5月11日、WHO(世界保健機関)は「Tobacco use and COVID-19」と題する声明を発表1)。4月29日に招集した公衆衛生専門家らによる研究レビューの結果、喫煙者は新型コロナウイルス感染症(COVID-19)にかかると、非喫煙者に比べて重症化しやすいことが明確になったとして、ニコチン置換療法など実績のある禁煙法を使って直ちに喫煙を止めるよう警告した。

 喫煙とCOVID-19の重症化との関連性については、今年2月に世界で最も権威ある医学誌『The New England Journal of Medicine』で、中国約1000人の患者データの分析から「喫煙者では人工呼吸器が装着される、または死亡するリスクが非喫煙者の3倍以上」2)と報告され、この結果はメディアにも取り上げられ話題になった。

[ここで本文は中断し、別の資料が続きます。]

(** [Read] on a file made of [data] followed by 32 more bytes. *)
Lemma Read_split (data hash : list byte) (magic : MessageStartChars) :
  length hash = 32%nat →
  Z.of_nat (length (data ++ hash)) < 2 ^ 31 →
  Read (Some (data ++ hash)) magic
  = if decide (hash ≠ Hash data) then ReadFail ChecksumMismatch
    else if decide (length data < 4)%nat then ReadFail DeserializeOrIOError
    else if decide (take 4 data ≠ FLATDATA magic) then ReadFail InvalidNetworkMagic
    else match Unserialize (drop 4 data) with
         | Some a => ReadOk a
         | None => ReadFail DeserializeOrIOError
         end.
Proof.
  intros Hh Hlen. unfold Read. cbv zeta.
  rewrite length_app, Hh in *.
  rewrite (int32_small (Z.of_nat _)) by lia.
  replace (Z.of_nat (length data + 32) - 32) with (Z.of_nat (length data)) by lia.
  rewrite int32_small by lia.
  destruct (Z.ltb_spec (Z.of_nat (length data)) 0); [lia|].
  rewrite Nat2Z.id.
  destruct (decide (length data + 32 < length data + 32)%nat); [lia|].
  rewrite take_app_length, drop_app_length.
  rewrite take_ge by lia. done.
Qed.

(** C7: when [Write] succeeds, [peers.dat] holds the magic, the serialised
    address manager and the hash of both; [Read] under the same magic
    succeeds and gives back the address manager that was written; [Read]
    under another magic fails with the invalid-magic error; and [Read] of
    the file with one byte of the hashed part overwritten fails with the
    checksum error under any magic, the hash being compared before the magic
    and the content are looked at.  The digest is taken to tell the
    overwritten data from the written data, the serialisation of the address
    manager to read back what it wrote, and the file to be shorter than
    2^31 bytes. *)
Theorem peers_file_round_trip (io : WriteIO) (old : option (list byte))
    (magic : MessageStartChars) (addr : CAddrMan) :
  Z.of_nat (length (ssPeers_written magic addr)) < 2 ^ 31 →
  (Write io old magic addr).1 = true →
  (Write io old magic addr).2 = Some (ssPeers_written magic addr)
  ∧ Read (Write io old magic addr).2 magic = ReadOk addr
  ∧ (∀ magic', magic' ≠ magic →
       Read (Write io old magic addr).2 magic' = ReadFail InvalidNetworkMagic)
  ∧ (∀ (i : nat) (b : byte) magic',
       (i < 4 + length (Serialize addr))%nat →
       Hash (<[i:=b]> (FLATDATA magic ++ Serialize addr))
         ≠ Hash (FLATDATA magic ++ Serialize addr) →
       Read (Some (<[i:=b]> (ssPeers_written magic addr))) magic'
       = ReadFail ChecksumMismatch).
Proof.
  intros Hlen Hw.
  assert (Hfile : (Write io old magic addr).2 = Some (ssPeers_written magic addr)).
  { unfold Write in *.
    destruct (fopen_ok io), (write_ok io), (rename_ok io); simpl in *; done. }
  rewrite Hfile. split; [done|].
  unfold ssPeers_written in *. cbv zeta in *.
  set (data := FLATDATA magic ++ Serialize addr) in *.
  assert (Hd4 : take 4 data = FLATDATA magic).
  { unfold data. rewrite take_app_length'; [done|by rewrite FLATDATA_length]. }
  assert (Hdrop : drop 4 data = Serialize addr).
  { unfold data. rewrite drop_app_length'; [done|by rewrite FLATDATA_length]. }
  assert (Hdl : length data = (4 + length (Serialize addr))%nat).
  { unfold data. by rewrite length_app, FLATDATA_length. }
  split; [|split].
  - rewrite Read_split by done.
    destruct (decide (Hash data ≠ Hash data)); [done|].
    destruct (decide (length data < 4)%nat); [lia|].
    rewrite Hd4, Hdrop, Unserialize_Serialize.
    destruct (decide (FLATDATA magic ≠ FLATDATA magic)); done.
  - intros magic' Hne. rewrite Read_split by done.
    destruct (decide (Hash data ≠ Hash data)); [done|].
    destruct (decide (length data < 4)%nat); [lia|].
    rewrite Hd4.
    destruct (decide (FLATDATA magic ≠ FLATDATA magic')) as [|Heq]; [done|].
    exfalso. apply Hne. symmetry. apply FLATDATA_inj.
    by destruct (decide (FLATDATA magic = FLATDATA magic')).
  - intros i b magic' Hi Hcol.
    rewrite insert_app_l by lia.
    rewrite Read_split; [| done | by rewrite length_app, length_insert, <- length_app].
    destruct (decide (Hash data ≠ Hash (<[i:=b]> data))) as [|Heq]; [done|].
    exfalso. apply Hcol. symmetry.
    by destruct (decide (Hash data = Hash (<[i:=b]> data))).
Qed.

(** *** What [Read] accepts and what it reports *)

Lemma int32_signed (z : Z) : - 2 ^ 31 <= z < 2 ^ 31 → int32 z = z.
Proof.
  intros Hz. destruct (Z.neg_nonneg_cases z) as [Hneg|Hpos].
  - unfold int32.
    replace (z mod 2 ^ 32) with (z + 2 ^ 32).
    + destruct (Z.ltb_spec (z + 2 ^ 32) (2 ^ 31)); lia.
    + apply Z.mod_unique with (q := -1); lia.
  - apply int32_small. lia.
Qed.

(** [Read] on a file shorter than [2^31] bytes, the conversions to [int]
    worked out. *)
Lemma Read_cases (file : list byte) (magic : MessageStartChars) :
  Z.of_nat (length file) < 2 ^ 31 →
  Read (Some file) magic
  = if decide (length file < 32)%nat then ReadFail DeserializeOrIOError
    else
      let data := take (length file - 32) file in
      if decide (drop (length file - 32) file ≠ Hash data) then ReadFail ChecksumMismatch
      else if decide (length data < 4)%nat then ReadFail DeserializeOrIOError
      else if decide (take 4 data ≠ FLATDATA magic) then ReadFail InvalidNetworkMagic
      else match Unserialize (drop 4 data) with
           | Some a => ReadOk a
           | None => ReadFail DeserializeOrIOError
           end.
Proof.
  intros Hlen. destruct (decide (length file < 32)%nat) as [Hshort|Hlong].
  - unfold Read. cbv zeta.
    rewrite (int32_small (Z.of_nat _)) by lia.
    rewrite int32_signed by lia.
    destruct (Z.ltb_spec (Z.of_nat (length file) - 32) 0); [|lia].
    change (Z.to_nat 0) with 0%nat.
    destruct (decide (length file < 0 + 32)%nat); [done|lia].
  - rewrite <- (take_drop (length file - 32) file) at 1.
    rewrite Read_split.
    + done.
    + rewrite length_drop. lia.
    + by rewrite take_drop.
Qed.

(** X7: [Read] succeeds on exactly the files that [Write] can have made
    for the magic of this network: the file is the magic, some bytes the
    address manager is read back from, and the digest of the two; and the
    address manager it returns is the one read from these bytes.  A file that
    passes has been checked in full: the digest covers every byte before
    it.  The file is shorter than [2^31] bytes. *)
Theorem Read_accepts_exactly_the_checksummed_files (file : list byte)
    (magic : MessageStartChars) (a : CAddrMan) :
  Z.of_nat (length file) < 2 ^ 31 →
  Read (Some file) magic = ReadOk a
  ↔ ∃ payload,
      file = (FLATDATA magic ++ payload) ++ Hash (FLATDATA magic ++ payload)
      ∧ Unserialize payload = Some a.
Proof.
  intros Hlen. split.
  - rewrite Read_cases by done. cbv zeta.
    destruct (decide (length file < 32)%nat); [done|].
    set (data := take (length file - 32) file).
    destruct (decide (drop (length file - 32) file ≠ Hash data)) as [|Hhash]; [done|].
    destruct (decide (length data < 4)%nat); [done|].
    destruct (decide (take 4 data ≠ FLATDATA magic)) as [|Hmagic]; [done|].
    destruct (Unserialize (drop 4 data)) as [a'|] eqn:Hun; [|done].
    intros [= ->]. exists (drop 4 data).
    assert (Hh : drop (length file - 32) file = Hash data).
    { by destruct (decide (drop (length file - 32) file = Hash data)). }
    assert (Hm : take 4 data = FLATDATA magic).
    { by destruct (decide (take 4 data = FLATDATA magic)). }
    rewrite <- Hm, take_drop, <- Hh. split; [|done].
    unfold data. by rewrite take_drop.
  - intros (payload & -> & Hun).
    rewrite Read_split; [|apply Hash_length|done].
    destruct (decide (Hash (FLATDATA magic ++ payload) ≠ Hash (FLATDATA magic ++ payload)));
      [done|].
    destruct (decide (length (FLATDATA magic ++ payload) < 4)%nat) as [Hl|_].
    { rewrite length_app, FLATDATA_length in Hl. lia. }
    rewrite take_app_length' by (by rewrite FLATDATA_length).
    rewrite drop_app_length' by (by rewrite FLATDATA_length).
    destruct (decide (FLATDATA magic ≠ FLATDATA magic)); [done|].
    by rewrite Hun.
Qed.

その後、中国武漢の3次病院の入院症例78症例で悪化した群と改善・安定した群を分け背景因子を比較したところ、悪化群で喫煙率が有意に高く、喫煙歴があると非喫煙者に比べ14倍肺炎が重症化しやすいとする報告も出ている3)

 COVID-19の重症化をもたらす機序として、4月20日付Editor's Note(子どもがコロナにかかりにくいのは喫煙しないから?)で紹介したように、たばこ煙暴露に伴うアンジオテンシン変換酵素2(ACE2)の高発現が関与している可能性が高い。ACE2は肺や心臓、腎臓などの組織に発現し、血圧や腎機能、水・電解質のバランスなどを調節するレニン・アンジオテンシン系(RAS)の中で働くと同時に、新型コロナウイルスの気道上皮細胞への侵入経路となることが近年の研究で分かってきた。実際、喫煙者や慢性閉塞性肺疾患(COPD、喫煙歴が長い人に起こりやすい)患者の肺組織にACE2が多数発現している一方、非喫煙者ではほとんど発現していないという研究結果が欧州呼吸器学会誌に発表されている4)

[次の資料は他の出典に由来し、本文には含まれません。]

(** ** C10: a [Content-Disposition] without a file name *)

(** C10.  For a response with status 200 whose [Content-Disposition]
    header parses as a media type but has no [filename] parameter, the
    content decoder returns no error and a [MessageContentResponse] whose
    [FileName] is the empty string. *)
Theorem C10_content_without_filename
  (res : http.Response) (h : io.heap) (mediatype : string)
  (params : gmap string string) :
  http.StatusCode res = http.StatusOK ->
  mime.ParseMediaType (http.Get (http.Header res) "Content-Disposition")
    = (mediatype, params, None) ->
  params !! "filename" = None ->
  decodeToMessageContentResponse res h
  = ((Some {| MessageContentResponse.Content := http.Body res;
              MessageContentResponse.FileName := "" |}, None), h).
Proof.
  intros Hcode HP Hname.
  rewrite (decodeToMessageContentResponse_OK res h mediatype params None Hcode HP).
  rewrite Hname. reflexivity.
Qed.

Lemma C10_content_without_filename_witness :
  let res := contentResponse "attachment" in
  let h := bodyHeap ["PNG"; "DATA"] in
  http.StatusCode res = http.StatusOK
  /\ mime.ParseMediaType (http.Get (http.Header res) "Content-Disposition")
     = ("attachment", ∅, None)
  /\ (∅ : gmap string string) !! "filename" = None
  /\ decodeToMessageContentResponse res h
     = ((Some {| MessageContentResponse.Content := body;
                 MessageContentResponse.FileName := "" |}, None), h).
Proof.
  cbv zeta.
  assert (Hcode : http.StatusCode (contentResponse "attachment") = http.StatusOK)
    by reflexivity.
  assert (HP : mime.ParseMediaType
                 (http.Get (http.Header (contentResponse "attachment"))
                    "Content-Disposition")
               = ("attachment", ∅, None))
    by (vm_compute; reflexivity).
  assert (Hname : (∅ : gmap string string) !! "filename" = None)
    by reflexivity.
  split; [exact Hcode|]. split; [exact HP|]. split; [exact Hname|].
  exact (C10_content_without_filename _ (bodyHeap ["PNG"; "DATA"]) _ _
           Hcode HP Hname).
Defined.

(** * Further properties of the decoders *)

(** ** The scanner reads a value from a prefix of the input *)

Lemma run_app_Value stk st a b v rest :
  json.run stk st a = json.Value v rest ->
  json.run stk st (a +:+ b) = json.Value v (rest +:+ b).
Proof.
  revert stk st. induction a as [|c a IH]; intros stk st; [discriminate|].
  change (String c a +:+ b) with (String c (a +:+ b)).
  cbn [json.run].
  destruct (json.step stk st c) as [stk' st'|v' consumed|].
  - apply IH.
  - intros [= <- <-]. destruct consumed; reflexivity.
  - discriminate.
Qed.

Lemma run_app_Malformed stk st a b :
  json.run stk st a = json.Malformed ->
  json.run stk st (a +:+ b) = json.Malformed.
Proof.
  revert stk st. induction a as [|c a IH]; intros stk st; [discriminate|].
  change (String c a +:+ b) with (String c (a +:+ b)).
  cbn [json.run].
  destruct (json.step stk st c) as [stk' st'|v' consumed|].
  - apply IH.
  - discriminate.
  - reflexivity.
Qed.

Lemma bytes_cons c cs : io.bytes (c :: cs) = c +:+ io.bytes cs.
Proof. reflexivity. Qed.

(** The loop of [readValue] finds what a scan of all the bytes finds. *)
Lemma refill_Value chunks : forall buf v rest,
  json.scan (buf +:+ io.bytes chunks) = json.Value v rest ->
  exists r u, json.refill buf chunks = json.Found v r u.
Proof.
  induction chunks as [|c cs IH]; intros buf v rest H.
  - cbn [io.bytes fold_right] in H. rewrite str_app_nil_r in H.
    cbn [json.refill]. rewrite H. eauto.
  - cbn [json.refill]. rewrite bytes_cons in H.
    destruct (json.scan buf) as [v0 r0| |] eqn:Hb.
    + pose proof (run_app_Value _ _ _ (c +:+ io.bytes cs) _ _ Hb) as H2.
      unfold json.scan in H. rewrite H2 in H. injection H as <- _. eauto.
    + pose proof (run_app_Malformed _ _ _ (c +:+ io.bytes cs) Hb) as H2.
      unfold json.scan in H. rewrite H2 in H. discriminate.
    + rewrite <- str_app_assoc in H. exact (IH _ _ _ H).
Qed.

Lemma refill_Malformed chunks : forall buf,
  json.scan (buf +:+ io.bytes chunks) = json.Malformed ->
  exists b u, json.refill buf chunks = json.SyntaxErr b u.
Proof.
  induction chunks as [|c cs IH]; intros buf H.
  - cbn [io.bytes fold_right] in H. rewrite str_app_nil_r in H.
    cbn [json.refill]. rewrite H. eauto.
  - cbn [json.refill]. rewrite bytes_cons in H.
    destruct (json.scan buf) as [v0 r0| |] eqn:Hb.
    + pose proof (run_app_Value _ _ _ (c +:+ io.bytes cs) _ _ Hb) as H2.
      unfold json.scan in H. rewrite H2 in H. discriminate.
    + eauto.
    + rewrite <- str_app_assoc in H. exact (IH _ H).
Qed.

Lemma refill_NeedMore chunks : forall buf,
  json.scan (buf +:+ io.bytes chunks) = json.NeedMore ->
  json.refill buf chunks = json.Starved (buf +:+ io.bytes chunks).
Proof.
  induction chunks as [|c cs IH]; intros buf H.
  - cbn [io.bytes fold_right] in *. rewrite str_app_nil_r in *.
    cbn [json.refill]. rewrite H. reflexivity.
  - cbn [json.refill]. rewrite bytes_cons in *.
    destruct (json.scan buf) as [v0 r0| |] eqn:Hb.
    + pose proof (run_app_Value _ _ _ (c +:+ io.bytes cs) _ _ Hb) as H2.
      unfold json.scan in H. rewrite H2 in H. discriminate.
    + pose proof (run_app_Malformed _ _ _ (c +:+ io.bytes cs) Hb) as H2.
      unfold json.scan in H. rewrite H2 in H. discriminate.
    + rewrite <- str_app_assoc in *. exact (IH _ H).
Qed.

(** ** The decoders on an open body *)

(** The next value of an open stream depends on its bytes and on the way
    it ends, not on how the bytes come in chunks. *)
Lemma readValue_open (r : io.ReadCloser) (h : io.heap) s :
  h !! r = Some s -> io.closed s = false ->
  exists dec' h',
    json.readValue (json.NewDecoder r) h
    = (match firstValue (io.bytes (io.chunks s)) (io.failure s) with
       | inl v => inl (v, dec')
       | inr e => inr (e, dec')
       end, h').
Proof.
  intros Hs Hopen. unfold json.readValue, json.pending.
  cbn [json.err json.NewDecoder json.r json.buf].
  rewrite Hs, Hopen. unfold firstValue.
  destruct (json.scan (io.bytes (io.chunks s))) as [v rest| |] eqn:Hscan.
  - destruct (refill_Value (io.chunks s) "" v rest Hscan) as (r0 & u & ->). eauto.
  - destruct (refill_Malformed (io.chunks s) "" Hscan) as (b & u & ->). eauto.
  - rewrite (refill_NeedMore (io.chunks s) "" Hscan).
    change ("" +:+ io.bytes (io.chunks s)) with (io.bytes (io.chunks s)).
    unfold io.ending. destruct (io.failure s) as [msg|]; cbn [json.error_is io.EOF].
    + eauto.
    + change (String.eqb "EOF" "EOF") with true. cbv iota.
      destruct (json.scan (io.bytes (io.chunks s) +:+ " ")); eauto.
Qed.

Lemma Decode_open {T} (into : json.store T) target (r : io.ReadCloser)
  (h : io.heap) s :
  h !! r = Some s -> io.closed s = false ->
  exists dec' h',
    json.Decode into (json.NewDecoder r) target h
    = (decoded into target
         (firstValue (io.bytes (io.chunks s)) (io.failure s)), dec', h').
Proof.
  intros Hs Hopen. destruct (readValue_open r h s Hs Hopen) as (dec' & h' & HR).
  exists dec', h'. unfold json.Decode, io.bind. rewrite HR.
  destruct (firstValue _ _) as [v|e]; cbn [decoded].
  - destruct (into v target None). reflexivity.
  - reflexivity.
Qed.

 新型コロナウイルスの感染拡大に苦しむ米国でも、政府機関のFDA(米食品医薬品局)がホームページ上のCOVID-19に関するFAQを4月28日に更新し、喫煙がCOVID-19の深刻な合併症のリスクになるかというQ&Aを新設5)。回答では、「喫煙はCOVID-19のような肺疾患を引き起こすことが知られており、肺の基礎疾患を持つ人々は、主に肺を攻撃する疾患であるCOVID-19による深刻な合併症のリスクが高まる可能性がある。 たばこを吸うと、全身に炎症や細胞の損傷を引き起こしたり免疫システムを弱めたりして、病気との闘いを弱める可能性がある。禁煙するのにこれほど良い時はない」としている。